Home » Advertorial » FGD Wadah Cegah Narkoba dan Miras

FGD Wadah Cegah Narkoba dan Miras

FGD Wadah Cegah Narkoba dan Miras
PERSONIL Satbinmas Polres Bulungan Bripka Ari Siswoyo memandu FGD bersama mahasiswa STIT AL Anshar Tanjung Selor, Minggu (7/10). (foto: Muhson/Koran Kaltara)
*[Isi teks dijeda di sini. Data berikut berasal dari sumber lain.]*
Lemma view_delete fd c :
  view (with_descriptors (delete fd (descriptors c)) (with_sys (Os (delete fd (files (sys c))) (limit (sys c))) c)) =
  Os (delete fd (files (view c))) (limit (view c)).
Proof.
  apply os_eq; [done|]. intros m. rewrite view_lookup. cbn [files sys with_descriptors with_sys descriptors].
  destruct (decide (m = fd)) as [->|Hne]; [by rewrite !lookup_delete_eq|].
  rewrite !lookup_delete_ne by done. by rewrite view_lookup.
Qed.

Lemma view_calls l c : view (with_calls l c) = view c.
Proof. done. Qed.

Lemma with_descriptors_id c s : with_descriptors (descriptors c) (with_sys s c) = with_sys s c.
Proof. done. Qed.

(** *** References *)

Lemma release_app p f w : app (release p f w) = app w.
Proof. unfold release, lupine_device_proxy_remote_close. repeat case_match; done. Qed.

Lemma release_option_app p f w : app (release_option p f w) = app w.
Proof. destruct p; [apply release_app|done]. Qed.

(** Other state of the client with the same proxies in use. *)
Lemma inv_app ideal n loose loose' w c : inv ideal n loose w -> process c = getpid c ->
  (forall fd p, descriptors c !! fd = Some p -> is_Some (files (sys c) !! fd)) -> Forall call_ok (calls c) ->
  (forall p, in_use loose' c p <-> in_use loose (app w) p) -> inv ideal n loose' (with_app c w).
Proof.
  intros [_ _ _ Hl He Ht Hr] Hp Ho Hc Hu. split; try done.
  - intros p H. by apply Hl, Hu.
  - intros Hi r t H. destruct (He Hi r t H) as (p & H1 & H2). exists p. split; [by apply Hu|done].
Qed.

Lemma with_server_same r s w : servers (with_server r s w) r = s.
Proof. simpl. by rewrite Z.eqb_refl. Qed.

Lemma with_server_other r r' s w : r' <> r -> servers (with_server r s w) r' = servers w r'.
Proof. simpl. intros H. by rewrite (proj2 (Z.eqb_neq r' r)). Qed.

(** The deleter runs for a proxy that nothing refers to. *)
Lemma remote_close_inv ideal n loose p f w : inv ideal n (p :: loose) w -> ~ in_use loose (app w) p ->
  (ideal = true -> f = Delivered) -> inv ideal n loose (lupine_device_proxy_remote_close (route p) (token p) f w).
Proof.
  intros [Hp Ho Hc Hl He Ht Hr] Hn Hf.
  assert (Hsub : forall q, in_use loose (app w) q -> in_use (p :: loose) (app w) q).
  { intros q [|]; [by left|right; by right]. }
  assert (Hne : forall q, in_use loose (app w) q -> route q = route p -> token q <> token p).
  { intros q Hq Er Et. destruct (Hl q (Hsub q Hq)) as (d & Hd & Hu). destruct (Hl p) as (d' & Hd' & Hu'); [right; by left|].
    rewrite Er, Et, Hd' in Hd. injection Hd as ->. apply Hn. replace p with q; [done|]. destruct q, p; simpl in *. congruence. }
  destruct f; simpl.
  2: { split; try done; [by intros q Hq; apply Hl, Hsub|]. intros Hi. by specialize (Hf Hi). }
  all: split; try done; cbn [app with_server].
  all: try (intros q Hq; destruct (Hl q (Hsub q Hq)) as (d & Hd & Hu); exists d; split; [|done];
    destruct (decide (route q = route p)) as [Er|Er]; [|by rewrite with_server_other];
    rewrite Er, with_server_same; simpl; rewrite lookup_delete_ne by (symmetry; by apply Hne); by rewrite <- Er).
  all: try (intros Hi r t; destruct (decide (r = route p)) as [->|Er];
    [rewrite with_server_same; simpl; intros [d Hd]; apply lookup_delete_Some in Hd as [Hd1 Hd2]
    |rewrite with_server_other by done; intros [d Hd2]];
    (destruct (He Hi _ t ltac:(by eexists)) as (q & [Hq|Hq] & H1 & H2);
     [exists q; split; [by left|done]|]; apply elem_of_cons in Hq as [->|Hq]; [congruence|];
     exists q; split; [by right|done])).
  all: try (intros r t; destruct (decide (r = route p)) as [->|Er];
    [rewrite with_server_same; simpl; intros [d Hd]; apply lookup_delete_Some in Hd as [_ Hd]; apply Ht; by eexists
    |rewrite with_server_other by done; apply Ht]).
  all: intros r; destruct (decide (r = route p)) as [->|Er]; [rewrite with_server_same; apply Hr|rewrite with_server_other by done; apply Hr].
Qed.

Lemma release_inv ideal n loose p f w : inv ideal n (p :: loose) w -> p ∉ loose ->
  (ideal = true -> f = Delivered) -> inv ideal n loose (release p f w).
Proof.
  intros Hi Hp Hf. unfold release. case_decide as Hd.
  - assert (E : with_app (app w) w = w) by (by destruct w). rewrite <- E.
    apply (inv_app _ _ (p :: loose)); [done|apply Hi|apply Hi|apply Hi|].
    intros q. unfold in_use. rewrite elem_of_cons. intuition congruence.
  - apply remote_close_inv; try done. by intros [|].
Qed.

Lemma release_option_inv ideal n p f w : inv ideal n (option_list p) w ->
  (ideal = true -> f = Delivered) -> inv ideal n [] (release_option p f w).
Proof. destruct p as [p|]; [|done]. intros Hi Hf. apply release_inv; [done|by apply not_elem_of_nil|done]. Qed.

(** *** The calls *)

Section Calls.
Context (ideal : bool) (n : Z).

(** A free descriptor has no proxy. *)
Lemma free_no_proxy loose w fd : inv ideal n loose w -> files (sys (app w)) !! fd = None ->
  descriptors (app w) !! fd = None.
Proof.
  intros Hi Hf. destruct (descriptors (app w) !! fd) as [p|] eqn:E; [|done].
  destruct (inv_open _ _ _ _ Hi fd p E) as [f Ef]. congruence.
Qed.

(** A descriptor for another file. *)
Lemma native_open m loose w : inv ideal n loose w ->
  let '(r, s) := sys_open (File m) (sys (app w)) in
  let w' := with_app (with_sys s (app w)) w in
  inv ideal n loose w' /\ table_op (sys_open (Native (File m))) r (abs w) (abs w').
Proof.
  intros Hi. unfold sys_open. destruct (lowest 0 (sys (app w))) as [fd|] eqn:El; cbv zeta.
  - pose proof (free_no_proxy loose w fd Hi (lowest_free _ _ _ El)) as Hn. split.
    + apply (inv_app _ _ loose); [done|apply Hi| |apply Hi|done]. intros m' p Hp. simpl in *.
      destruct (decide (m' = fd)) as [->|]; [congruence|]. rewrite lookup_insert_ne by done. by apply (inv_open _ _ _ _ Hi _ p).
    + split; [|done]. unfold sys_open. simpl. rewrite view_lowest, El. f_equal.
      rewrite <- with_descriptors_id, view_set by done. by rewrite Hn.
  - split; [by destruct w as [[] ?]|]. split; [|done]. unfold sys_open. simpl. rewrite view_lowest, El. by destruct (app w).
Qed.

(** A close that the kernel or the registry sees. *)
Lemma close_ok fd fails f w : inv ideal n [] w -> (ideal = true -> f = Delivered) ->
  let '(r, w') := close fd fails f w in
  inv ideal n [] w' /\ table_op (sys_close fd fails) r (abs w) (abs w').
Proof.
  intros Hi Hf. unfold close, lupine_device_proxy_get, lupine_device_proxy_close.
  rewrite (inv_process _ _ _ _ Hi), Z.eqb_refl. cbn [negb]. unfold sys_close.
  destruct (files (sys (app w)) !! fd) as [fl|] eqn:Ef; [|rewrite (free_no_proxy [] w fd Hi Ef)].
  2: { split; [by destruct w as [[] ?]|]. split; [|done]. unfold sys_close. cbn [abs fst]. rewrite (proj2 (view_none _ _) Ef). by destruct (app w). }
  set (s := Os (delete fd (files (sys (app w)))) (limit (sys (app w)))).
  set (c' := with_descriptors (delete fd (descriptors (app w))) (with_sys s (app w))).
  assert (Hc : inv ideal n (option_list (descriptors (app w) !! fd)) (with_app c' w)).
  { apply (inv_app _ _ []); [done|apply Hi| |apply Hi|].
    - intros m p Hp. simpl in *. apply lookup_delete_Some in Hp as [Hne Hp]. rewrite lookup_delete_ne by done. by apply (inv_open _ _ _ _ Hi _ p).
    - intros p. unfold in_use, referenced. simpl. setoid_rewrite lookup_delete_Some. split.
      + intros [[|(m & _ & Hm)]|Hp]; [by left; left|left; right; by exists m|].
        left. right. exists fd. destruct (descriptors (app w) !! fd); simpl in Hp; [|by apply elem_of_nil in Hp].
        by apply list_elem_of_singleton in Hp as ->.
      + intros [[|(m & Hm)]|Hp]; [by left; left| |by apply elem_of_nil in Hp].
        destruct (decide (fd = m)) as [->|]; [right; rewrite Hm; by left|left; right; by exists m]. }
  assert (Hk : table_op (sys_close fd fails) (match fails with None => Value 0 | Some e => Errno e end) (abs w)
    (abs (with_app c' w))).
  { split; [|done]. unfold sys_close. cbn [abs fst app with_app]. rewrite view_lookup, Ef. simpl.
    unfold c', s. by rewrite view_delete. }
  destruct (descriptors (app w) !! fd) as [p|] eqn:Ep.
  - split; [by apply (release_option_inv _ _ (Some p))|]. unfold abs. by rewrite release_option_app.
  - assert (E : c' = with_sys s (app w)) by (unfold c'; by rewrite delete_id). by rewrite <- E.
Qed.

(** The registry after [fd] was duplicated to [m]. *)
Definition duplicated (fd m : Z) (ds : gmap Z lupine_device_proxy) : gmap Z lupine_device_proxy :=
  match ds !! fd with None => delete m ds | Some p => emplace m p (delete m ds) end.

Lemma duplicated_lookup fd m ds k :
  duplicated fd m ds !! k = if decide (k = m) then ds !! fd else ds !! k.
Proof.
  unfold duplicated, emplace. rewrite lookup_delete_eq. case_decide as Hk; [subst k|].
  - destruct (ds !! fd); [by rewrite lookup_insert_eq|by rewrite lookup_delete_eq].
  - destruct (ds !! fd); rewrite ?lookup_insert_ne, lookup_delete_ne by done; done.
Qed.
TANJUNG SELOR - Satuan Pembinaan Masyarakat (Sat Binmas) Polres Bulungan menggelar Fokus Group Discussion (FGD) untuk menekan angka penyalahgunaan narkoba dan minuman keras (miras), di Ruang Serbaguna Kampus Sekolah Tinggi Ilmu Tarbiyah (STIT) Al Anshar Tanjung Selor, Minggu (7/10).
Polres Bulungan mengandeng mahasiswa STIT untuk bersama-sama mengidentifikasi dan merumuskan solusi pencegahan narkoba dan miras.
Kegiatan ini sudah empat kali digelar Polres Bulungan. Sebelumnya kami merangkul Ketua RT. Sekarang melibatkan mahasiswa. Ini adalah upaya kami melakukan edukasi pencegahan gangguan Kantibmas kepada masyarakat,” ungkap Kapolres Bulungan AKBP Muhammad Fachry melalui Kasat Binmas AKP Mujiono, Minggu (7/10).
Dia menyampaikan, bahwa kasus penyalahgunaan narkoba dan miras semakin meningkat. Hal itu menjadi catatan penting bagi aparat kepolisian. Sehingga, aparat kepolisian lebih aktif bergerak melakukan pencegahan.
“Seluruh pihak harus berpartisipasi untuk melakukan pencegahan ini. Termasuk masiswa, sebagai generasi muda yang sangat rentan terhadap penyalahgunaan narkoba dan miras. Sehingga perlu penanganan khusus agar tidak sampai terjerumus,” lanjutnya.
Kegiatan FGD tersebut dihadiri beberapa pengurus Kampus STIT AL Anshar dan Badan Eksekutif Mahasiswa (BEM). “Mari kita bersama-sama menjaga Kantibmas di wilayah masing-masing, dengan menyatakan perang terhadap markoba dan miras. Sebab, kedua barang tersebut jelas merusak generasi bangsa,” tegas dia.
Salah satu mahasiswa STIT AL Anshar Tanjung Selor Gregah Santoso mengungkapkan, bahwa pihaknya sangat mendukung progam FGD yang diselengarankan Sat Binamas Polres Bulungan. Selain mendapatakan pemahaman baru, mahasiswa juga memiliki ruang untuk menyampaikan solusi pencehahan penyalahgunaan narkoba.
“Kami sangat mengapresiasi kegiatan ini. Karena, tidak hanya polisi dan pejabat, namun kami (mahasiswa,red) juga diberikan ruang berperan aktif melakukan pencegahan terhadap penyalahgunaan narkoba dan miras,” pungkasnya.